Опять пересилил себя и не пошел к ней. От нее письмо, милое, удивленное и кроткое. Боится, не заболел ли я. У нее и мысли нет, что я могу почему-нибудь нарочно не прийти. Она сказала мне как-то очень искренно, что она только потому прощает себе наши отношения, что уверена в моей любви на всю жизнь. Конечно, она думает, что я женюсь на ней, если муж умрет. Но должна же она понять… муж может тянуть годы, да и я, – разве есть мне смысл теперь жениться? Еще когда это все может быть? Неужели до тех пор длить эти неправильные отношения? Нет, не могу, это гадость с моей стороны! Я должен перед своей совестью, должен ее оставить, собрать всю силу характера.
Но эти письма… Я не выдержу. Разве уехать? Идея! Поеду в Казань, к тетке. Давно меня звала. Ночью и поеду. Денег доехать хватит. Решено. Еду!
Написал ей письмо. У меня рука дрожала. Чуть не разревелся, ей Богу. Все ей написал с полной откровенностью. Написал, что бегу от нее, потому что продолжать отношения в таком виде – не могу, не в моем характере, а она не свободна, как не свободен и я, будучи едва студентом первого курса. Я оставлял решение вопроса будущему, признавая свои обязанности к ней, как к женщине, которую я не только люблю, но и уважаю.
Кажется, хорошо?
На душе – камень, меня поддерживает только сознание исполненного долга. И за что она меня полюбила? В сущности, мы очень различны. Мы часто даже не понимали друг друга. Но ее существо привлекает меня… Довольно. Недаром я сознаю себя сильным.

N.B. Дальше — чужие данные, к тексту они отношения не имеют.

Lemma unlink_both s k c l x r : zip s k (T c l x r) -> l <> E -> r <> E -> red_black (plug k (T c l x r)) -> exists s' reb, __rb_erase_augmented s x = Ok (s', reb) /\ unlinked s (before k ++ (elements l ++ elements r) ++ after k) s' reb.
Proof.
  intros Hz Hl Hr Hrb. destruct (unlink_both_links s k c l x r Hz Hl Hr) as (path&cs&sx&c2&s4&Er&Hleft&Huniq&Hdisj&->&Hsx&Hl4&Hseg4&Hk4&Hc4&Hs4). pose proof Hz as (_&_&_&Huk&_). set (k1 := path ++ Fr Rgt c sx l :: k).
  assert (Hupk : up k1 = above sx path) by (unfold k1; destruct path as [|[? ? ? ?] ?]; done). assert (Hk1ne : k1 <> []) by (unfold k1; destruct path; done).
  assert (Hel : forall t, elements t = elements c2 -> elements (plug k1 t) = before k ++ (elements l ++ elements r) ++ after k).
  { intros t Ht. unfold k1. rewrite plug_app. cbn [plug N]. rewrite elements_split. cbn [elements]. destruct (elements_left path Hleft) as (rest&Hrest). rewrite Er, !Hrest, Ht. done. }
  assert (Hkeys : forall t, keys t = keys c2 -> keys (plug k1 t) = {[sx]} ∪ (keys l ∪ (keys c2 ∪ ckeys path)) ∪ ckeys k).
  { intros t Ht. unfold k1. rewrite plug_app. cbn [plug N]. rewrite keys_plug. cbn [keys]. by rewrite keys_plug, Ht. }
  rewrite Er in Hrb. change (plug k (T c l x (plug path (T cs E sx c2)))) with (plug (Fr Rgt c x l :: k) (plug path (T cs E sx c2))) in Hrb. rewrite <- plug_app in Hrb. apply plug_ok in Hrb as ((Hb&Hc&_&Hoc)&Hokc&_). apply (okc_rekey path Rgt c x sx) in Hokc. fold k1 in Hokc. simpl in Hb, Hc, Hokc. rewrite Er in Hs4. rewrite keys_plug in Hs4. cbn [keys] in *. pose proof Huniq as (Vsx&S1&S2&S3&Hul&Hup2). apply uniq_plug in Hup2 as (Huc2&Hup2&Hd2). rewrite keys_plug in *.
  rewrite (update_Ok _ _ _ _ Hsx), set_pc_mk. cbn [obind]. set (s5 := RbRoot _ _). assert (Hs5 : forall z, z <> sx -> nodes s5 !! z = nodes s4 !! z) by (intros z Hzs; unfold s5; cbn [nodes]; by rewrite lookup_insert_ne).
  assert (Hsx5 : nodes s5 !! sx = Some (mk Lft (up k) c (root l) (outer path (root c2)))) by (unfold s5; cbn [nodes]; by rewrite lookup_insert_eq).
  assert (Hc5 : rep (nodes s5) sx c2) by (eapply rep_frame; [|exact Hc4]; intros z Hzz; apply Hs5; sets).
  assert (Hmove : forall s6 t, touches (keys c2) s5 s6 -> rep (nodes s6) (above sx path) t -> root t = root c2 -> keys t = keys c2 -> uniq t -> zip s6 k1 t).
  { intros s6 t (Hroot6&Hs6) Ht Hrt Hkt Hut. unfold k1. apply moved_zip; rewrite ?Hrt; try done.
    - rewrite Hs6 by sets. done.
    - eapply rep_frame; [|exact Hl4]. intros z Hzz. rewrite Hs6, Hs5 by sets. done.
    - eapply seg_frame; [|exact Hseg4]. intros z Hzz. rewrite Hs6, Hs5 by sets. done.
    - rewrite Hroot6. eapply repc_frame; [|exact Hk4]. intros z Hzz. rewrite Hs6, Hs5 by sets. done.
    - cbn [uniq]. rewrite keys_plug, Hkt. split; [done|]. split; [done|]. split; [done|]. split; [done|]. split; [done|]. apply uniq_plug. rewrite Hkt. done.
    - cbn [keys]. rewrite keys_plug, Hkt. done. }
  rewrite root_E by done. destruct c2 as [|cc cl y cr] eqn:Ec2; cbn [negb].
  - exists s5, (if isblack cs then above sx path else 0). split; [done|]. rewrite <- Hupk. apply unlinked_empty; [by apply Hmove|done|by apply Hel|]. intros z Hzz. rewrite (Hkeys E) in Hzz by done. rewrite Hs5 by sets. apply Hs4; sets.
  - rewrite <- Ec2 in *. assert (Hne : c2 <> E) by (by rewrite Ec2). assert (Hred : hue c2 = Red) by (rewrite Ec2 in Hb |- *; destruct cc; [done|simpl in Hb; lia]). assert (cs = Black) as -> by (destruct cs; [by destruct (Hc eq_refl); congruence|done]).
    destruct (set_parent_color_spec s5 sx c2 (above sx path) Black Hc5 Huc2 Hne) as (s6&Hrun&Hc6&Ht6). change RB_BLACK with (bit Black). rewrite Hrun. cbn [obind]. exists s6, 0. split; [done|]. exists k1, (paint Black c2). split; [apply Hmove; rewrite ?root_paint, ?keys_paint, ?uniq_paint; done|].
    split; [apply Hel, elements_paint|]. split; [intros z Hzz; rewrite Hkeys in Hzz by apply keys_paint; destruct Ht6 as (_&Ht6); rewrite Ht6, Hs5 by sets; apply Hs4; sets|]. left. split; [done|]. apply plug_red_black; [by apply ok_paint_black|rewrite bh_paint_black by done; by rewrite <- Hb|by destruct c2].
Qed.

Вчера приехал из Казани. Немного – пожалуй, даже больше, чем немного, – увлечение улеглось. Первые дни было тяжело, последние не так. Теперь тянет к ней тоже, но не так, как прежде.
Застал от нее пять писем. Не знаю, что в них было, я их сжег, не читая. Справился о ней в гостинице: уехала, слава Богу! Не могу даже и пойти.
Наши бедствовали страшно – ни одного сантима. Все заложили. Сидели, запершись, боялись кредиторов.
Выручил их: тетушка меня в Казани побаловала.